• The data
(* ===== verification/ServerLoop.v ===== *)
(** * ServerLoop: the worker thread of src/zk/server/server.cpp

    [run_process] runs in a thread of its own: it waits for output of the child or for
    the shutdown event, copies the output, and sees the child off once [_running] is
    lowered. [shutdown] is called from other threads, the destructor's among them. The
    threads share [_running], the eventfd counter and the [std::thread] object. *)

From S2P Require Import Prelude Error Pipe Server.

(** ** Copying the output *)

(** [drain_pipes]: rounds until neither pipe gives anything. [cout] and [cerr] are what
    was printed so far; [rfuel] is the fuel of each [read]. *)
Fixpoint drain_pipes {K} (sys : calls K) (fuel rfuel : nat) (so se : pipe) (cout cerr : str)
    (k : K) : option (res (str * str) * K) :=
  match fuel with
  | O => None
  | S fuel' =>
      match read sys rfuel so None k with
      | None => None
      | Some (Throw e, k1) => Some (Throw e, k1)
      | Some (Ok out, k1) =>
          match read sys rfuel se None k1 with
          | None => None
          | Some (Throw e, k2) => Some (Throw e, k2)
          | Some (Ok err, k2) =>
              let '(to_out, to_err, again) := drain_round out err in
              if again then drain_pipes sys fuel' rfuel so se (cout ++ to_out) (cerr ++ to_err) k2
              else Some (Ok (cout ++ to_out, cerr ++ to_err), k2)
          end
      end
  end.

(** ** The threads *)

(** The worker: at the loop condition; in [select]; in a round of [drain_pipes], reading
    the standard output or the standard error; in [terminate]; returned; ended by an
    exception. [last] is the copying after [terminate], [got] says that this call of [read]
    has bytes already, [any] that the round has read from the standard output. *)
Inductive worker_pc :=
| WCheck
| WSelect
| WReadOut (last got : bool)
| WReadErr (last any got : bool)
| WTerminate
| WDone
| WThrown.

#[global] Instance worker_pc_eq_dec : EqDecision worker_pc.
Proof. solve_decision. Defined.

(** A call of [shutdown]: about to lower [_running], to notify, to ask whether the thread
    is joinable; in [join]; returned. *)
Inductive caller_pc := SStore | SNotify | SJoinable | SJoin | SDone.

#[global] Instance caller_pc_eq_dec : EqDecision caller_pc.
Proof. solve_decision. Defined.

Record caller := Caller { wait_for_stop : bool; cpc : caller_pc }.

Record server_state := ServerState {
  running : bool;
  event_count : Z;      (** the counter behind [_shutdown_event] *)
  out_bytes : nat;      (** in the pipe of the child's standard output *)
  err_bytes : nat;      (** and of its standard error *)
  alive : bool;         (** the child has not ended *)
  reaped_child : bool;  (** the child was waited for *)
  joinable : bool;      (** of [_worker] *)
  wpc : worker_pc;
}.

Definition worker_at (pc : worker_pc) (s : server_state) : server_state :=
  ServerState (running s) (event_count s) (out_bytes s) (err_bytes s) (alive s) (reaped_child s)
    (joinable s) pc.

Definition with_out (n : nat) (s : server_state) : server_state :=
  ServerState (running s) (event_count s) n (err_bytes s) (alive s) (reaped_child s) (joinable s) (wpc s).
Definition with_err (n : nat) (s : server_state) : server_state :=
  ServerState (running s) (event_count s) (out_bytes s) n (alive s) (reaped_child s) (joinable s) (wpc s).

(** How the next system call of the worker ends: it does what it is for, with [EINTR], with
    another error, a read takes [n] bytes, or the child holds out against a signal of
    [terminate]. *)
Inductive wevent := EvGo | EvIntr | EvFail | EvTake (n : nat) | EvHold.

#[global] Instance wevent_eq_dec : EqDecision wevent.
Proof. solve_decision. Defined.

(** [select] returns at once: the event is set, a pipe has bytes or is at its end. *)
Definition ready (s : server_state) : bool :=
  (0 <? event_count s)%Z || (0 <? out_bytes s) || (0 <? err_bytes s) || negb (alive s).

Definition can_take (n have : nat) : bool := (0 <? n) && (n <=? have) && (n <=? read_buf_size).

(** The end of a round of [drain_pipes]. *)
Definition round_end (last anything : bool) : worker_pc :=
  if anything then WReadOut last false else if last then WDone else WCheck.

(** One action of the worker; [None] while it blocks or when its calls cannot end so. A
    [read] that fails returns the bytes it has, and throws if there are none; an exception
    of [select] or [read] leaves the function of the thread, and one of [kill] the
    [noexcept] function [terminate]. *)
Definition worker_step (e : wevent) (s : server_state) : option server_state :=
  match wpc s, e with
  | WCheck, EvGo => Some (worker_at (if running s then WSelect else WTerminate) s)
  | WSelect, EvGo => if ready s then Some (worker_at (WReadOut false false) s) else None
  | WSelect, EvIntr => Some (worker_at (WReadOut false false) s)
  | WSelect, EvFail => Some (worker_at WThrown s)
  | WReadOut last got, EvTake n =>
      if can_take n (out_bytes s)
      then Some (worker_at (WReadOut last true) (with_out (out_bytes s - n) s)) else None
  | WReadOut last got, EvGo =>
      if out_bytes s =? 0 then Some (worker_at (WReadErr last got false) s) else None
  | WReadOut _ _, EvIntr => Some s
  | WReadOut last got, EvFail =>
      Some (worker_at (if got then WReadErr last got false else WThrown) s)
  | WReadErr last any got, EvTake n =>
      if can_take n (err_bytes s)
      then Some (worker_at (WReadErr last any true) (with_err (err_bytes s - n) s)) else None
  | WReadErr last any got, EvGo =>
      if err_bytes s =? 0 then Some (worker_at (round_end last (any || got)) s) else None
  | WReadErr _ _ _, EvIntr => Some s
  | WReadErr last any got, EvFail =>
      Some (worker_at (if got then round_end last (any || got) else WThrown) s)
  | WTerminate, EvGo =>
      if alive s then None
      else Some (ServerState (running s) (event_count s) (out_bytes s) (err_bytes s) false true
                   (joinable s) (WReadOut true false))
  | WTerminate, EvHold => if alive s then Some s else None
  | WTerminate, EvFail => Some (worker_at WThrown s)
  | _, _ => None
  end.

(** [notify_one] on the counter, which stays at its maximum once there. *)
Definition notified (c : Z) : Z := if (c + 1 <=? counter_max)%Z then (c + 1)%Z else c.

(** One action of a call of [shutdown]; [join] blocks until the worker has returned, and
    leaves a thread that cannot be joined. *)
Definition caller_step (c : caller) (s : server_state) : option (caller * server_state) :=
  let c' pc := Caller (wait_for_stop c) pc in
  match cpc c with
  | SStore =>
      Some (c' SNotify, ServerState false (event_count s) (out_bytes s) (err_bytes s) (alive s)
              (reaped_child s) (joinable s) (wpc s))
  | SNotify =>
      Some (c' (if wait_for_stop c then SJoinable else SDone),
            ServerState (running s) (notified (event_count s)) (out_bytes s) (err_bytes s) (alive s)
              (reaped_child s) (joinable s) (wpc s))
  | SJoinable => Some (c' (if joinable s then SJoin else SDone), s)
  | SJoin =>
      match wpc s with
      | WDone => Some (c' SDone, ServerState (running s) (event_count s) (out_bytes s) (err_bytes s)
                                   (alive s) (reaped_child s) false (wpc s))
      | _ => None
      end
  | SDone => None
  end.

(** The child prints while it lives, and ends. *)
Inductive child_act := PrintsOut (n : nat) | PrintsErr (n : nat) | Ends.

Definition child_step (a : child_act) (s : server_state) : option server_state :=
  if alive s then
    Some (match a with
          | PrintsOut n => with_out (out_bytes s + n) s
          | PrintsErr n => with_err (err_bytes s + n) s
          | Ends => ServerState (running s) (event_count s) (out_bytes s) (err_bytes s) false
                      (reaped_child s) (joinable s) (wpc s)
          end)
  else None.

Inductive actor := Worker (e : wevent) | ShutdownCall (i : nat) | Child (a : child_act).

(** An exception that leaves the worker ends the program. *)
Definition server_step (a : actor) (x : server_state * list caller)
    : option (server_state * list caller) :=
  let '(s, cs) := x in
  if decide (wpc s = WThrown) then None else
  match a with
  | Worker e => match worker_step e s with Some s' => Some (s', cs) | None => None end
  | ShutdownCall i =>
      match cs !! i with
      | Some c => match caller_step c s with
                  | Some (c', s') => Some (s', <[i := c']> cs)
                  | None => None
                  end
      | None => None
      end
  | Child a => match child_step a s with Some s' => Some (s', cs) | None => None end
  end.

• Aim of the task
Find and show each line of the listing with the word "SDone".

• Response
Inductive caller_pc := SStore | SNotify | SJoinable | SJoin | SDone.
      Some (c' (if wait_for_stop c then SJoinable else SDone),
  | SJoinable => Some (c' (if joinable s then SJoin else SDone), s)
      | WDone => Some (c' SDone, ServerState (running s) (event_count s) (out_bytes s) (err_bytes s)
  | SDone => None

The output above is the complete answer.